October 9, 2019

Reversing “Nutritional Ignorance” Is Message of Campbell’s Talk

By Anne Levin

At a gathering in the Unitarian Universalist Congregation on Cherry Hill Road last Sunday, renowned biochemist and Cornell University professor emeritus T. Colin Campbell challenged a rapt audience to revisit the way they think about food, nutrition, and the health of the planet.

More than six decades of research have convinced Campbell that a plant-based diet can prevent, suspend, and cure a range of diseases, from cancer and heart ailments to lupus and type 2 diabetes. The co-author of The China Study and the inspiration for the documentary Forks Over Knives, Campbell’s appearance in Princeton was organized by his brother and sister-in-law, who are members of the Unitarian congregation, and his former student, Princeton resident Rachel Rivest.

“Almost everyone else in the field stands on his shoulders,” Rivest said the day after the event. “It was huge that he was here.”

The event was co-sponsored by several local organizations including Sustainable Princeton, Whole Earth, Labyrinth Books, and Suppers. A new group, Princeton Eats Plants (under the umbrella of PlantPure Communities), will hold its first meeting on November 6 at 7 p.m. at the Unitarian church.

A youthful 85, Campbell told the audience that he grew up on a dairy farm. “I started on a track that was the opposite of what I now say, promoting the consumption of animal-based products,” he said. It was while teaching at Virginia Tech that he began work on a project to aid malnourished children in the Philippines that he began to think differently.

“I got the inclination that the children aged 4 and under who were most likely to get liver cancer seemed to be coming from farms that had the most animal-based protein,” he said. A further study from India revealed similar results. Campbell concluded that while cancer starts with a genetic mutation, it grows as a function of nutrition.

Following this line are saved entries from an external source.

Lemma stale_capture_overruns_witness :
  history (pushHistory_captured 0 (refs_of red2) (mkHist ["a"; "b"; "c"]%string 2)) =
    ["a"%string; toDataURL red2] /\
  hIndex (pushHistory_captured 0 (refs_of red2) (mkHist ["a"; "b"; "c"]%string 2)) = 3.
Proof.
  destruct (stale_capture_overruns 0 (refs_of red2) (mkHist ["a"; "b"; "c"]%string 2)
              (canvas_of red2)) as (Hh & _ & _).
  - unfold hist_inv; simpl; lia.
  - reflexivity.
  - simpl; lia.
  - lia.
  - split; [exact Hh | reflexivity].
Defined.

(** ** More on drawing *)

Section DrawMore.
Context `{PlatformLaws}.

Lemma draw_base_frame (fl : Filters) (im : ImageData) (full : Canvas) (r : Refs) :
  let out := draw_base fl im (set_imageSmoothingEnabled true (clearRect full)) r in
  width (bitmap (fst out)) = width (bitmap full) /\
  height (bitmap (fst out)) = height (bitmap full) /\
  imageSmoothingEnabled (fst out) = true /\
  (ctx_filter full = None -> ctx_filter (fst out) = None).
Proof.
  unfold draw_base, pixelate_pass, filter_pass.
  destruct (1 <? pixelate fl); [destruct (isNoOp fl)|]; cbn; auto.
Qed.

Lemma draw_effects_frame (v : View) (c : Canvas) :
  width (bitmap c) <> 0 -> height (bitmap c) <> 0 ->
  exists c',
    draw_effects v c = Done c' /\
    width (bitmap c') = width (bitmap c) /\
    height (bitmap c') = height (bitmap c) /\
    imageSmoothingEnabled c' = imageSmoothingEnabled c /\
    ctx_filter c' = ctx_filter c.
Proof.
  intros Hw Hh. unfold draw_effects.
  destruct (edgeDetect v).
  - rewrite applySobel_paint by assumption. cbn [mbind Outcome_bind].
    destruct (negb (String.eqb (kernelName v) "None")).
    + rewrite applyKernel_paint by assumption. eexists. split; [reflexivity|].
      cbn. auto.
    + eexists. split; [reflexivity|]. cbn. auto.
  - cbn [mbind Outcome_bind].
    destruct (negb (String.eqb (kernelName v) "None")).
    + rewrite applyKernel_paint by assumption. eexists. split; [reflexivity|].
      cbn. auto.
    + eexists. split; [reflexivity|]. auto.
Qed.

(** X5. On a working canvas of non-zero size [drawFull] never throws, and it
    keeps the size of the canvas; when an image is loaded it leaves
    smoothing enabled, and a context filter that was "none" is "none"
    again. *)
Theorem drawFull_keeps_canvas (v : View) (r : Refs) (full : Canvas) :
  fullRef r = Some full ->
  width (bitmap full) <> 0 -> height (bitmap full) <> 0 ->
  exists r' full',
    drawFull v r = Done r' /\ fullRef r' = Some full' /\
    width (bitmap full') = width (bitmap full) /\
    height (bitmap full') = height (bitmap full) /\
    (img v <> None -> imageSmoothingEnabled full' = true) /\
    (ctx_filter full = None -> ctx_filter full' = None).
Proof.
  intros Hfull Hw Hh. unfold drawFull. rewrite Hfull.
  destruct (img v) as [im|].
  - destruct (showOriginal v).
    + eexists _, _. split; [reflexivity|]. cbn. auto.
    + pose proof (draw_base_frame (f v) im full r) as Hframe. cbv zeta in *.
      destruct (draw_base (f v) im (set_imageSmoothingEnabled true (clearRect full)) r)
        as [base r1].
      cbn [fst] in Hframe. destruct Hframe as (Hbw & Hbh & Hbs & Hbf).
      destruct (draw_effects_frame v base) as (c' & -> & Hcw & Hch & Hcs & Hcf);
        [congruence|congruence|].
      cbn [mbind Outcome_bind]. eexists _, _. split; [reflexivity|].
      cbn [fullRef]. split; [reflexivity|]. repeat split; try congruence.
      intros Hn. rewrite Hcf. auto.
  - exists r, full. repeat split; try assumption; try reflexivity.
    + intros Hn. contradiction.
    + auto.
Qed.

(** X6. With [showOriginal] on, and a working canvas of the size of the
    image, [drawFull] leaves the source itself on the canvas, whatever the
    sliders and effects, and touches no temporary canvas. *)
Theorem drawFull_showOriginal (v : View) (r : Refs) (im : ImageData) (full : Canvas) :
  img v = Some im -> fullRef r = Some full ->
  showOriginal v = true ->
  ctx_filter full = None ->
  width (bitmap full) = width im -> height (bitmap full) = height im ->
  exists full',
    drawFull v r = Done (mkRefs (Some full') (tempSmallRef r) (tempLargeRef r)) /\
    bitmap full' = im.
Proof.
  intros Him Hfull Hshow Hf Hw Hh. unfold drawFull.
  rewrite Him, Hfull, Hshow. cbv zeta. eexists. split; [reflexivity|].
  change (width (bitmap (set_imageSmoothingEnabled true (clearRect full))))
    with (width (bitmap full)).
  change (height (bitmap (set_imageSmoothingEnabled true (clearRect full))))
    with (height (bitmap full)).
  rewrite (drawImage_cleared _ _ (width (bitmap full)) (height (bitmap full)))
    by reflexivity.
  rewrite Hw, Hh. apply drawn_same_size. exact Hf.
Qed.

(** X7. With every slider neutral and no effect, [drawFull] leaves the
    pixelated source on the canvas; with [pixelate] at 1 or less that is the
    source itself, so the default settings render the image unchanged. *)
Theorem drawFull_neutral (v : View) (r : Refs) (im : ImageData) (full : Canvas) :
  img v = Some im -> fullRef r = Some full ->
  showOriginal v = false ->
  ctx_filter full = None ->
  width (bitmap full) = width im -> height (bitmap full) = height im ->
  isNoOp (f v) = true ->
  edgeDetect v = false -> kernelName v = "None"%string ->
  exists r' full',
    drawFull v r = Done r' /\ fullRef r' = Some full' /\
    bitmap full' = pixelate_spec im (pixelate (f v)) /\
    (pixelate (f v) <= 1 -> bitmap full' = im).
Proof.
  intros Him Hfull Hshow Hf Hw Hh Hn He Hk.
  destruct (draw_base_result (f v) im full r Hf Hw Hh) as (base & r1 & Hbase & Hb & _).
  rewrite toneMap_neutral in Hb by assumption.
  exists (mkRefs (Some base) (tempSmallRef r1) (tempLargeRef r1)), base.
  split.
  - unfold drawFull. rewrite Him, Hfull, Hshow. cbv zeta. rewrite Hbase.
    unfold draw_effects. rewrite He, Hk. reflexivity.
  - split; [reflexivity|]. split; [exact Hb|].
    intros Hle. rewrite Hb. unfold pixelate_spec.
    destruct (Z.leb_spec (pixelate (f v)) 1) as [_|?]; [reflexivity|lia].
Qed.

(** X8. Snapshot, redraw, snapshot, undo: when the first snapshot decodes
    back to its pixels and the two canvases have one size, the undo puts the
    pixels of the first snapshot back on the working canvas and the cursor on
    its entry. *)
Theorem undo_restores_snapshot (s : Hist) (r : Refs) (c1 c2 : Canvas) :
  hist_inv s ->
  decodeDataURL (toDataURL (bitmap c1)) = Some (bitmap c1) ->
  ctx_filter c2 = None ->
  width (bitmap c2) = width (bitmap c1) -> height (bitmap c2) = height (bitmap c1) ->
  let st := run [Draw c1; Snapshot; Draw c2; Snapshot; Undo] (s, r) in
  (exists full', fullRef (snd st) = Some full' /\ bitmap full' = bitmap c1) /\
  js_get (history (fst st)) (hIndex (fst st)) = Some (toDataURL (bitmap c1)).
Proof.
  intros Hinv Hdec Hf Hw Hh. cbn [run fold_left step fst snd].
  set (r1 := set_full c1 r). set (s1 := pushHistory r1 s).
  set (r2 := set_full c2 r1). set (s2 := pushHistory r2 s1).
  destruct Hinv as [Hi Hl].
  destruct (pushHistory_shape r1 s c1 ltac:(lia) eq_refl)
    as (old1 & Hh1 & Hlen1 & Hidx1 & _).
  fold s1 in Hh1, Hidx1.
  assert (Hi1 : -1 <= hIndex s1 <= Z.of_nat (length (history s1)) - 1).
  { rewrite Hh1, Hidx1, length_app. cbn [length]. lia. }
  destruct (pushHistory_shape r2 s1 c2 Hi1 eq_refl)
    as (old2 & Hh2 & Hlen2 & Hidx2 & Hold2).
  fold s2 in Hh2, Hidx2.
  assert (Hlast : old2 !! (length old2 - 1)%nat = Some (toDataURL (bitmap c1))).
  { rewrite Hold2, Hh1, Hidx1.
    replace (Z.to_nat (Z.of_nat (length old1) + 1)) with (length (old1 ++ [toDataURL (bitmap c1)]))
      by (rewrite length_app; cbn [length]; lia).
    rewrite firstn_all. rewrite lookup_drop.
    rewrite length_drop, length_app. cbn [length].
    replace (length old1 + 1 - 19 + (length old1 + 1 - (length old1 + 1 - 19) - 1))%nat
      with (length old1) by lia.
    apply list_lookup_middle. reflexivity. }
  assert (Hpos : 0 < hIndex s2) by lia.
  assert (Hget : js_get (history s2) (hIndex s2 - 1) = Some (toDataURL (bitmap c1))).
  { unfold js_get. destruct (Z.ltb_spec (hIndex s2 - 1) 0) as [?|_]; [lia|].
    rewrite Hh2, Hidx2.
    replace (Z.to_nat (Z.of_nat (length old2) - 1)) with (length old2 - 1)%nat by lia.
    rewrite lookup_app_l by lia. exact Hlast. }
  unfold undo. destruct (Z.ltb_spec 0 (hIndex s2)) as [_|?]; [|lia].
  cbn [fst snd history hIndex]. split; [|exact Hget].
  rewrite Hget. unfold restoreFromDataURL. cbn [mbind option_bind].
  rewrite Hdec. cbn [r2 set_full fullRef]. eexists. split; [reflexivity|].
  change (width (bitmap (clearRect c2))) with (width (bitmap c2)).
  change (height (bitmap (clearRect c2))) with (height (bitmap c2)).
  rewrite (drawImage_cleared _ _ (width (bitmap c2)) (height (bitmap c2)))
    by reflexivity.
  rewrite Hw, Hh. apply drawn_same_size. exact Hf.
Qed.

(** X9. The first image load: the handler's [drawFull] still sees no image
    and draws nothing, so the entry that [onload] pushes is a snapshot of the
    cleared canvas, which has the natural size of the image. *)
Theorem first_load_snapshot_blank (v : View) (image : ImageData) (r : Refs) (s : Hist) :
  img v = None ->
  hist_inv s ->
  exists r1 s1,
    onload v (hIndex s) image r s = Done (r1, s1) /\
    fullRef r1 = Some (mkCanvas (blank (width image) (height image)) true None) /\
    js_get (history s1) (hIndex s1) =
      Some (toDataURL (blank (width image) (height image))).
Proof.
  intros Him Hinv. unfold onload, drawFull. rewrite Him.
  cbn [mbind Outcome_bind]. eexists _, _. split; [reflexivity|].
  split; [reflexivity|].
  apply (pushHistory_entry _ s
           (mkCanvas (blank (width image) (height image)) true None) Hinv).
  reflexivity.
Qed.

End DrawMore.

Lemma drawFull_keeps_canvas_witness :
  exists r' full',
    drawFull (view_of red4 (sliders 100 2)) (refs_of (blank 4 4)) = Done r' /\
    fullRef r' = Some full' /\
    width (bitmap full') = 4 /\ height (bitmap full') = 4.
Proof.
  destruct (drawFull_keeps_canvas (view_of red4 (sliders 100 2)) (refs_of (blank 4 4))
              (canvas_of (blank 4 4)))
    as (r' & full' & Hd & Hf & Hw & Hh & _); [reflexivity | simpl; lia | simpl; lia |].
  exists r', full'. auto.
Defined.

Lemma drawFull_showOriginal_witness :
  exists full',
    drawFull (mkView (Some red4) (sliders 100 2) true "Blur" true)
             (refs_of (blank 4 4)) =
      Done (mkRefs (Some full') None None) /\
    bitmap full' = red4.
Proof.
  apply (drawFull_showOriginal (mkView (Some red4) (sliders 100 2) true "Blur" true)
           (refs_of (blank 4 4)) red4 (canvas_of (blank 4 4))); reflexivity.
Defined.

Lemma drawFull_neutral_witness :
  exists r' full',
    drawFull (view_of red4 (sliders 0 1)) (refs_of (blank 4 4)) = Done r' /\
    fullRef r' = Some full' /\ bitmap full' = red4.
Proof.
  destruct (drawFull_neutral (view_of red4 (sliders 0 1)) (refs_of (blank 4 4))
              red4 (canvas_of (blank 4 4)))
    as (r' & full' & Hd & Hf & _ & Hb);
    [reflexivity | reflexivity | reflexivity | reflexivity | reflexivity
    | reflexivity | reflexivity | reflexivity | reflexivity | ].
  exists r', full'. split; [exact Hd|]. split; [exact Hf|].
  apply Hb. simpl. lia.
Defined.

Lemma undo_restores_snapshot_witness :
  exists full',
    fullRef (snd (run [Draw (canvas_of red2); Snapshot; Draw (canvas_of (blank 2 2));
                       Snapshot; Undo] (empty_hist, refs_of red4))) = Some full' /\
    bitmap full' = red2.
Proof.
  destruct (undo_restores_snapshot empty_hist (refs_of red4) (canvas_of red2)
              (canvas_of (blank 2 2))) as [Hpx _].
  - unfold hist_inv; simpl; lia.
  - vm_compute. reflexivity.
  - reflexivity.
  - reflexivity.
  - reflexivity.
  - exact Hpx.
Defined.

Lemma first_load_snapshot_blank_witness :
  exists r1 s1,
    onload (mkView None resetFilters false "None" false) (-1) red4
           (mkRefs None None None) empty_hist = Done (r1, s1) /\
    fullRef r1 = Some (canvas_of (blank 4 4)) /\
    js_get (history s1) (hIndex s1) = Some (toDataURL (blank 4 4)).
Proof.
  apply (first_load_snapshot_blank (mkView None resetFilters false "None" false)
           red4 (mkRefs None None None) empty_hist).
  - reflexivity.
  - unfold hist_inv; simpl; lia.
Defined.

(** ** More on the two effects *)

Lemma toUint8Clamped_byte (r : num) : is_byte (toUint8Clamped r).
Proof. unfold is_byte, toUint8Clamped. destruct r; lia. Qed.

Lemma hypot8_byte (sx sy : Z) : is_byte (hypot8 sx sy).
Proof.
  unfold is_byte, hypot8.
  pose proof (Z.sqrt_nonneg (4 * (sx * sx + sy * sy))) as Hs.
  assert (0 <= (Z.sqrt (4 * (sx * sx + sy * sy)) + 1) / 2)
    by (apply Z.div_pos; lia).
  lia.
Qed.

Lemma js_set_Forall (P : Z -> Prop) (d : list Z) (i v : Z) :
  Forall P d -> P v -> Forall P (js_set d i v).
Proof.
  intros Hd Hv. unfold js_set. destruct (i <? 0); [assumption|].
  apply Forall_insert; assumption.
Qed.

Lemma paint_all_Forall (P : Z -> Prop) (w : Z) (val : Z -> Z -> Z -> Z)
    (xs ys : list Z) :
  (forall x y c, P (val x y c)) ->
  forall d, Forall P d -> Forall P (paint_all w val xs ys d).
Proof.
  intros Hval. unfold paint_all.
  induction ys as [|y ys IHy]; intros d Hd; cbn [fold_left]; [assumption|].
  apply IHy. clear IHy. revert d Hd.
  induction xs as [|x xs IHx]; intros d Hd; cbn [fold_left]; [assumption|].
  apply IHx. unfold paint, write_px. repeat apply js_set_Forall; auto.
Qed.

“It starts with a gene. But that’s not why it grows to be what it becomes,” he said. “It’s a question of controlling that progression.”

Eating whole foods and getting protein and other nutrients from plants instead of animals is best done without supplements, Campbell said. A study of beta carotene derived from eating a plant-based diet  showed a decrease in lung cancer by 19 percent. “But taking a supplement actually increased it,” he said. “So when it’s in food, it’s different. Vitamin supplements don’t quite work the way you think they do.”

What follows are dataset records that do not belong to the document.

(** The role files that set an entry, each as (key, roles), in order. *)
Definition roleEntries (files : list (option DraftPage.RoleFile))
  : list (string * list string) :=
  flat_map
    (fun f => match f with
              | Some f =>
                  match DraftPage.rf_hero f with
                  | Some h =>
                      if truthy h
                      then [(toLowerCase h,
                             match DraftPage.rf_roles f with
                             | Some roles => roles
                             | None => []
                             end)]
                      else []
                  | None => []
                  end
              | None => []
              end)
    files.

(** An enemy of the previous module as a pick of the draft page. *)
Definition asPick (e : Logic.EnemyPick) : DraftPage.EnemyPick :=
  DraftPage.mkPick
    (Some (DraftPage.mkHero (Logic.slug e) (Logic.slug e) EmptyString))
    (Logic.weight e).

(** A row without its score, in a shape both modules share. *)
Definition rowOf (r : DraftPage.CounterResult)
  : string * list (string * option R) :=
  (DraftPage.hero r,
   map (fun pe => (DraftPage.enemy pe, DraftPage.winrate pe))
       (DraftPage.perEnemy r)).

Definition rowOfV2 (r : Logic.Result) : string * list (string * option R) :=
  (Logic.hero r,
   map (fun pe => (Logic.enemy pe, Logic.winrate pe)) (Logic.perEnemy r)).

(** The same picks with every weight multiplied by [c]. *)
Definition scalePicks (c : R) (enemyPicks : list DraftPage.EnemyPick)
  : list DraftPage.EnemyPick :=
  map (fun p => DraftPage.mkPick (DraftPage.pick_hero p)
                                 (c * DraftPage.pick_weight p))
      enemyPicks.

(** [om'] records winrates against the same opponents as [om], none of
    them lower. *)
Definition noWorse (om om' : DraftPage.OppMap) : Prop :=
  forall k, match JsObject.get om k, JsObject.get om' k with
            | Some a, Some b => a <= b
            | None, None => True
            | _, _ => False
            end.

(** Order on optional scores: both absent, or both present and ordered. *)
Definition optLe (a b : option R) : Prop :=
  match a, b with
  | Some x, Some y => x <= y
  | None, None => True
  | _, _ => False
  end.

Campbell said cholesterol levels are best reduced through diet rather than statin drugs, which have side effects. “The statin industry has taken advantage,” he said. “The data on it is not very promising.”

He also contends that at least half of the problems in our environment are due to the consumption of livestock, resulting in topsoil loss, global warming, reforestation, ocean reef destruction, and more. “If we don’t solve this, the whole discussion is meaningless,” he said.

The high cost of developing new chemotherapy drugs, and the use of pesticides and herbicides are equally damaging, Campbell said. But much of the information related to these issues has been ignored.

“We do not need protein from animals,” he said. “Plants have all the protein we need. We have been captivated by the idea that we need a certain amount of protein from animals. Wholistic nutrition is not taught in a single medical school in the United States. Nutrition has been so exploited as a science.”

Campbell concluded his talk by quoting Hippocrates, who said, “We are what we eat,” 2,500 years ago. “He also said, ‘Let food be thy medicine and medicine be thy food.’ We don’t have another 2,500 years to relearn this lesson. The No. 1 cause of death is nutritional ignorance.”